New York, June 14, 2026, 12:02 (ET).
- Rocket Lab will be added to the Nasdaq-100 at the open on June 22.
- RKLB finished Friday at $102.39, dropping 10.79%. Space stocks took a hit after SpaceX’s market debut.
- Next up is the June 22 index effective date. Traders are also watching for Neutron execution and Q2 guidance.
Rocket Lab Corporation’s spot in the Nasdaq-100 hasn’t stopped heavy selling. Shares of RKLB were at $102.39, down $12.38, or 10.79%. Friday’s session was volatile, with shares trading between $99.75 and $125.71 on high volume.
Rocket Lab is set to join the Nasdaq-100 Index before trading starts on Monday, June 22, after Nasdaq’s quarterly rebalance. The Nasdaq-100 tracks 100 of the biggest non-financial stocks on Nasdaq. Being part of the index pushes index funds and ETFs that track the Nasdaq-100 to buy in. Nasdaq says over $800 billion is tied to products following the index.
Rocket Lab said in its own announcement that the change is “a landmark moment for Rocket Lab,” according to founder and CEO Sir Peter Beck. The company said it’s logged over 80 successful launches and put more than 250 satellites into orbit. Rocket Lab is also still developing Neutron, the medium-class rocket meant for constellation deployment. GlobeNewswire
Stocks didn’t just rally on the SpaceX debut. Reuters said U.S. space names dropped Friday as investors took profits, with Rocket Lab and Planet Labs both off about 8% during that session. “Investors may worry that the ‘hype can’t quite live up to expectations,’” Chris Beauchamp of IG Group told Reuters. Reuters
Rocket Lab could get a visibility boost from joining the Nasdaq-100, plus some forced buying from index funds. That follows a solid quarter. Rocket Lab said first-quarter revenue hit $200.3 million, up 63.5% from a year ago, with backlog reaching $2.2 billion. Backlog tracks signed work not yet counted as revenue, so investors look to it for hints at future demand. For the second quarter, Rocket Lab forecast revenue between $225 million and $240 million, and expects an adjusted EBITDA loss of $20 million to $26 million. Adjusted EBITDA removes interest, taxes, depreciation, amortization and one-time items.
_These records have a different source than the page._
(** * wikipedia-demo: the search server of [main.go], embedded and verified

    The development follows [main.go] top to bottom: Go's [int], the
    pagination model [Search], the library functions the handlers call
    ([strconv.Atoi], [fmt.Sprintf], [float64] arithmetic, [math.Ceil],
    [http.Error], [bytes.Buffer.WriteTo]), the handlers themselves, the
    error adapter [handlerWithError] and the logging middleware
    [requestLogger]. *)

From Stdlib Require Import ZArith Lia Bool List String Ascii.
From Stdlib Require Import DecimalString DecimalPos.
From Stdlib Require Import Floats.SpecFloat.
Import ListNotations.

Local Open Scope string_scope.
Local Open Scope Z_scope.

(** ** Go's [int] on a 64-bit target

    Values are integers in [[-2^63, 2^63)]; arithmetic wraps around. *)

Module GoInt.

Definition min_int : Z := - 2 ^ 63.
Definition max_int : Z := 2 ^ 63 - 1.

Definition in_range (z : Z) : bool := (min_int <=? z) && (z <=? max_int).

Definition wrap (z : Z) : Z := (z + 2 ^ 63) mod 2 ^ 64 - 2 ^ 63.

Definition add (x y : Z) : Z := wrap (x + y).
Definition sub (x y : Z) : Z := wrap (x - y).
Definition mul (x y : Z) : Z := wrap (x * y).

End GoInt.

(** ** The data model *)

(** One entry of [WikipediaSearchResponse.Query.Search]. *)
Record SearchEntry := {
  Ns : Z;
  Title : string;
  PageID : Z;
  Size : Z;
  WordCount : Z;
  Snippet : string;
  Timestamp : string
}.

(** [WikipediaSearchResponse]; the anonymous nested structs are flattened
    into one record, field by field. *)
Record WikipediaSearchResponse := {
  BatchComplete : string;
  Continue_Sroffset : Z;
  Continue_Continue : string;
  Query_SearchInfo_TotalHits : Z;
  Query_Search : list SearchEntry
}.

Record Search := {
  Query : string;
  TotalPages : Z;
  NextPage : Z;
  Results : option WikipediaSearchResponse
}.

Definition IsLastPage (s : Search) : bool :=
  NextPage s >=? TotalPages s.

Definition CurrentPage (s : Search) : Z :=
  if NextPage s =? 1 then NextPage s
  else GoInt.sub (NextPage s) 1.

Definition PreviousPage (s : Search) : Z :=
  GoInt.sub (CurrentPage s) 1.

(** ** [float64]

    IEEE 754 binary64 with round-to-nearest-even, as specified by
    [SpecFloat] for [prec = 53] and [emax = 1024]. *)

Module Float64.

Definition prec : Z := 53.
Definition emax : Z := 1024.

Definition float64 := spec_float.

(** The conversion [float64(n)] of an [int]. *)
Definition of_int (n : Z) : float64 := binary_normalize prec emax n 0 false.

(** The operator [/]. *)
Definition div (x y : float64) : float64 := SFdiv prec emax x y.

(** The least integer not below the number a finite float stands for:
    [(-1)^s * m * 2^e]. *)
Definition ceilZ (s : bool) (m : positive) (e : Z) : Z :=
  match e with
  | Zneg p => if s then - (Zpos m / 2 ^ Zpos p)
              else - ((- Zpos m) / 2 ^ Zpos p)
  | _ => (if s then - Zpos m else Zpos m) * 2 ^ e
  end.

(** [math.Ceil]: zeroes, infinities and NaN are returned as they are;
    a result of zero keeps the sign of the argument. *)
Definition Ceil (x : float64) : float64 :=
  match x with
  | S754_finite s m e => binary_normalize prec emax (ceilZ s m e) 0 s
  | _ => x
  end.

(** The integer part of a finite float, rounding toward zero. *)
Definition truncZ (s : bool) (m : positive) (e : Z) : Z :=
  match e with
  | Zneg p => (if s then -1 else 1) * (Zpos m / 2 ^ Zpos p)
  | _ => (if s then - Zpos m else Zpos m) * 2 ^ e
  end.

(** The conversion [int(x)]: the fraction is discarded; a value that
    [int] cannot hold (also an infinity or NaN) gives the amd64
    "integer indefinite" value, the smallest [int]. *)
Definition to_int (x : float64) : Z :=
  match x with
  | S754_zero _ => 0
  | S754_finite s m e =>
      let t := truncZ s m e in
      if GoInt.in_range t then t else GoInt.min_int
  | _ => GoInt.min_int
  end.

(** The second half of [binary_round_aux]: the rounded mantissa is
    brought back to 53 digits and packed. *)
Definition pack (s : bool) (m e : Z) : float64 :=
  let '(mrs, e') := shr_fexp prec emax m e loc_Exact in
  match shr_m mrs with
  | Z0 => S754_zero s
  | Zpos m' =>
      if e' <=? emax - prec then S754_finite s m' e' else S754_infinity s
  | Zneg _ => S754_nan
  end.

End Float64.

(** The expression [int(math.Ceil(float64(totalHits) / float64(pageSize)))]
    of [searchHandler]. *)
Definition totalPages (totalHits pageSize : Z) : Z :=
  Float64.to_int
    (Float64.Ceil
       (Float64.div (Float64.of_int totalHits) (Float64.of_int pageSize))).


(** ** Errors and panics *)

(** The two kinds of [error] value the program meets: a plain message
    ([errors.New], [fmt.Errorf]) and [*strconv.NumError]. *)
Inductive error :=
| errorString (msg : string)
| NumError (Func Num : string) (Err : error).

Inductive result (A : Type) :=
| Ok (a : A)
| Err (e : error).
Arguments Ok {A} a.
Arguments Err {A} e.

Definition ErrSyntax : error := errorString "invalid syntax".
Definition ErrRange : error := errorString "value out of range".
Definition ErrShortWrite : error := errorString "short write".

(** A value handed to [panic]; [any_nil] is the nil interface. *)
Inductive any :=
| any_nil
| any_string (s : string)
| any_error (e : error).

(** ** [strconv.Atoi] and [%d] *)

Definition is_digit (c : ascii) : bool :=
  ((48 <=? nat_of_ascii c) && (nat_of_ascii c <=? 57))%nat.

Definition digit_value (c : ascii) : Z := Z.of_nat (nat_of_ascii c) - 48.

Inductive scan := scan_value (n : Z) | scan_syntax | scan_range.

(** The digit loop of [strconv.ParseUint] in base 10 for 64 bits: the
    first offending byte decides between a syntax and a range error. *)
Fixpoint ParseUint_digits (n : Z) (s : string) : scan :=
  match s with
  | EmptyString => scan_value n
  | String c rest =>
      if negb (is_digit c) then scan_syntax
      else if n >=? 1844674407370955162 then scan_range
      else
        let n1 := n * 10 + digit_value c in
        if n1 >? 2 ^ 64 - 1 then scan_range
        else ParseUint_digits n1 rest
  end.

Definition Atoi (s : string) : result Z :=
  let syntax := Err (NumError "Atoi" s ErrSyntax) in
  let range := Err (NumError "Atoi" s ErrRange) in
  match s with
  | EmptyString => syntax
  | String c rest =>
      let neg := Ascii.eqb c "-" in
      let digits := if neg || Ascii.eqb c "+" then rest else s in
      match digits with
      | EmptyString => syntax
      | _ =>
          match ParseUint_digits 0 digits with
          | scan_syntax => syntax
          | scan_range => range
          | scan_value un =>
              if negb neg && (un >=? 2 ^ 63) then range
              else if neg && (un >? 2 ^ 63) then range
              else Ok (if neg then - un else un)
          end
      end
  end.

(** The verb [%d] applied to an [int]. *)
Definition Sprintf_d (n : Z) : string := NilZero.string_of_int (Z.to_int n).

(** ** [url.QueryEscape] *)

Definition is_alnum (c : ascii) : bool :=
  let n := nat_of_ascii c in
  (((48 <=? n) && (n <=? 57)) || ((65 <=? n) && (n <=? 90))
   || ((97 <=? n) && (n <=? 122)))%nat.

(** The bytes [QueryEscape] leaves as they are. *)
Definition unreserved (c : ascii) : bool :=
  is_alnum c || Ascii.eqb c "-" || Ascii.eqb c "_" || Ascii.eqb c "."
  || Ascii.eqb c "~".

Definition upperhex (n : nat) : ascii :=
  match String.get n "0123456789ABCDEF" with
  | Some c => c
  | None => "0"%char
  end.

Definition escape_byte (c : ascii) : string :=
  if unreserved c then String c EmptyString
  else if Ascii.eqb c " " then "+"
  else String "%" (String (upperhex (nat_of_ascii c / 16))
                     (String (upperhex (nat_of_ascii c mod 16)) EmptyString)).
Valuation and execution are the bear case. Reuters pointed out Rocket Lab’s market cap was about $66 billion as of the last close, with annual revenue only $600 million last year. The stock is priced for years of fast growth. Reuters Reuters financials showed Rocket Lab booked $601.8 million in 2025 revenue and lost $198.2 million on a net basis, so it’s still not GAAP profitable.
Investors are focused on June 22, when Nasdaq-100 inclusion takes effect. Funds tracking the index might rebalance around then, which could keep short-term trading choppy. The company’s next key event after that is Neutron. Rocket Lab said it’s still aiming to launch Neutron before the end of the year, with hardware integration and the Archimedes engine qualification on schedule.
RKLB still looks risky here. An index upgrade and a growing backlog support its growth pitch, but shares sold off Friday. Losses are ongoing, and valuation is stretched on big expectations. There’s not much margin for error if Neutron slips, launch demand softens, margins get squeezed, or investors move into SpaceX and bigger space stocks.